Norway’s foreign ministry was demanding that the African Union make public a report said to blame Norway, the US and Great Britain for the unrest that led to a civil war in South Sudan. The ministry said it otherwise couldn’t comment on the report, a draft of which was obtained by news bureau Reuters.
“It’s not natural for us to comment on the contents of the draft of a report that hasn’t been made public,” the ministry’s communications chief, Frode O Andersen, told Norwegian news bureau NTB. He nonetheless added that “the claims now being reported in the media involve events that occurred 10 years ago and are tied to a peace agreement that had broad African support.”
The report has been drafted by a commission appointed by the African Union to investigate violence and crimes committed during the civil war. Reuters reported that Norway, along with the US and Great Britain, are being held at least partly responsible in the commission’s report for the violence and crimes because the three countries contributed towards the establishment of armed blocs of power that were not controlled in the new nation that Norway helped set up and finance after years of trouble in Sudan.

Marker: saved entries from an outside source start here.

(* ===== verification/BindingGen.v ===== *)
(** * Generating the Python bindings: bindings/python

    ns3modulegen_core_customizations.py: the transformation of smart pointers,
    the code for parameters that are callbacks and the classes that implement
    them, the creation of objects and the default values of attributes;
    ns3modulegen-modular.py: the order of the steps and the errors that are
    reported; the customizations of the modules that leave out classes.  The
    type handlers, code sinks and modules of pybindgen are records of what is
    asked of them, its lookups are parameters.  [CodeGenerationError] of
    pybindgen is [GenericException]; the wrapper of a callback class whose types are
    known is taken to be generated without one. *)
From Stdlib Require Import Ascii String.
From stdpp Require Import gmap.
From S2P Require Export BindingScan.
Open Scope Z_scope.

(** ** Smart pointers *)

Definition after_prefix (p s : pystr) : option pystr :=
  if startswith p s then Some (drop (length p) s) else None.
Fixpoint until_close (s : pystr) : option (pystr * pystr) :=
  match s with
  | [] => None
  | c :: s => if decide (c = ">"%char) then Some ([], s)
              else '(a, b) ← until_close s; Some (c :: a, b)
  end.
(** What follows the optional namespace: [Ptr<([^>]+)>\s*$]. *)
Definition match_ptr (s : pystr) : option pystr :=
  s ← after_prefix (str "Ptr<") s;
  '(body, rest) ← until_close s;
  if negb (bool_decide (body = [])) && forallb is_space rest then Some body else None.
Definition rx_match (name : pystr) : option pystr :=
  match after_prefix (str "ns3::") name ≫= match_ptr with
  | Some b => Some b
  | None =>
      match after_prefix (str "::ns3::") name ≫= match_ptr with
      | Some b => Some b
      | None => match_ptr name
      end
  end.

(** [s[:-n]] for a positive n *)
Definition drop_end (n : nat) (s : pystr) : pystr := take (length s - n) s.

Definition _get_untransformed_type_traits (name : pystr) : option pystr * bool :=
  match rx_match name with
  | None => (None, false)
  | Some g =>
      let name1 := strip g in
      let '(name1, is_const) :=
        if startswith (str "const ") name1 then (drop 6 name1, true) else (name1, false) in
      let '(name1, is_const) :=
        if endswith (str " const") name1 then (drop_end 6 name1, true) else (name1, is_const) in
      let new_name := name1 ++ str " *" in
      (Some (if startswith (str "::") new_name then drop 2 new_name else new_name), is_const)
  end.
Definition get_untransformed_name (name : pystr) : option pystr := (_get_untransformed_type_traits name).1.
(* ===== verification/PyXml.v ===== *)
(** * [xml.etree.ElementTree]: elements

    The element trees that the reports of test.py and flowmon-parse-results.py
    read, with [find], [findall] and [get], and the events of [iterparse]. *)
From Stdlib Require Import Ascii.
From S2P Require Export PyOs.
Open Scope Z_scope.

(** ** Element trees *)

(** Tag, attributes, text before the first child, children. *)
#[warnings="-register-all"]
Inductive element : Type :=
  Element (tag : pystr) (attrib : list (pystr * pystr)) (text : option pystr)
    (children : list element).

Definition tag (e : element) : pystr := let 'Element t _ _ _ := e in t.
Definition attrib (e : element) : list (pystr * pystr) := let 'Element _ a _ _ := e in a.
Definition etext (e : element) : option pystr := let 'Element _ _ t _ := e in t.
Definition children (e : element) : list element := let 'Element _ _ _ cs := e in cs.

(** [e.find(t)], [e.findall(t)] and [e.get(k)] *)
Definition has_tag (t : pystr) (e : element) : bool := bool_decide (tag e = t).
Definition findall (t : pystr) (e : element) : list element :=
  List.filter (has_tag t) (children e).
Definition find_elem (t : pystr) (e : element) : option element := head (findall t e).
Definition get_attrib (k : pystr) (e : element) : option pystr :=
  snd <$> List.find (λ kv, bool_decide (kv.1 = k)) (attrib e).

(** [e.findall('s/t')]: the grandchildren with tag [t] of children with tag [s]. *)
Definition findall2 (s t : pystr) (e : element) : list element :=
  concat (map (findall t) (findall s e)).

(** [iterparse(..., events=("start", "end"))]: the element of an end event is
    complete. *)
Variant event := EvStart (e : element) | EvEnd (e : element).
Fixpoint iterparse (e : element) : list event :=
  let 'Element _ _ _ cs := e in
  EvStart e :: (fix go (cs : list element) : list event :=
                  match cs with [] => [] | c :: cs => iterparse c ++ go cs end) cs ++ [EvEnd e].

Lemma element_induction (P : element → Prop) :
  (∀ t a x cs, Forall P cs → P (Element t a x cs)) → ∀ e, P e.
Proof.
  intros Hstep. fix IH 1. intros [t a x cs]. apply Hstep.
  induction cs as [|c cs IHcs]; constructor; [apply IH|exact IHcs].
Qed.

Lemma iterparse_eq e : iterparse e = EvStart e :: concat (map iterparse (children e)) ++ [EvEnd e].
Proof.
  destruct e as [t a x cs]. cbn [iterparse children]. do 2 f_equal.
  induction cs as [|c cs IH]; [done|]. cbn. by rewrite IH.
Qed.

The international hopes for South Sudan have since been dashed. An eventual power struggle between President Salva Kiir and former Vice President Riek Machar unleashed a bloody civil war around 14 months ago. At least 10,000 people have been killed in the war, while 1.5 million have had to flee their homes. Several ceasefires have been entered into, and broken.
The head of the United Nations’ peacekeeping efforts in South Sudan, Norwegian politician Hilde Frafjord Johnson, quit last summer as the country whose independence had been hailed in 2011 descended into violent conflict and famine.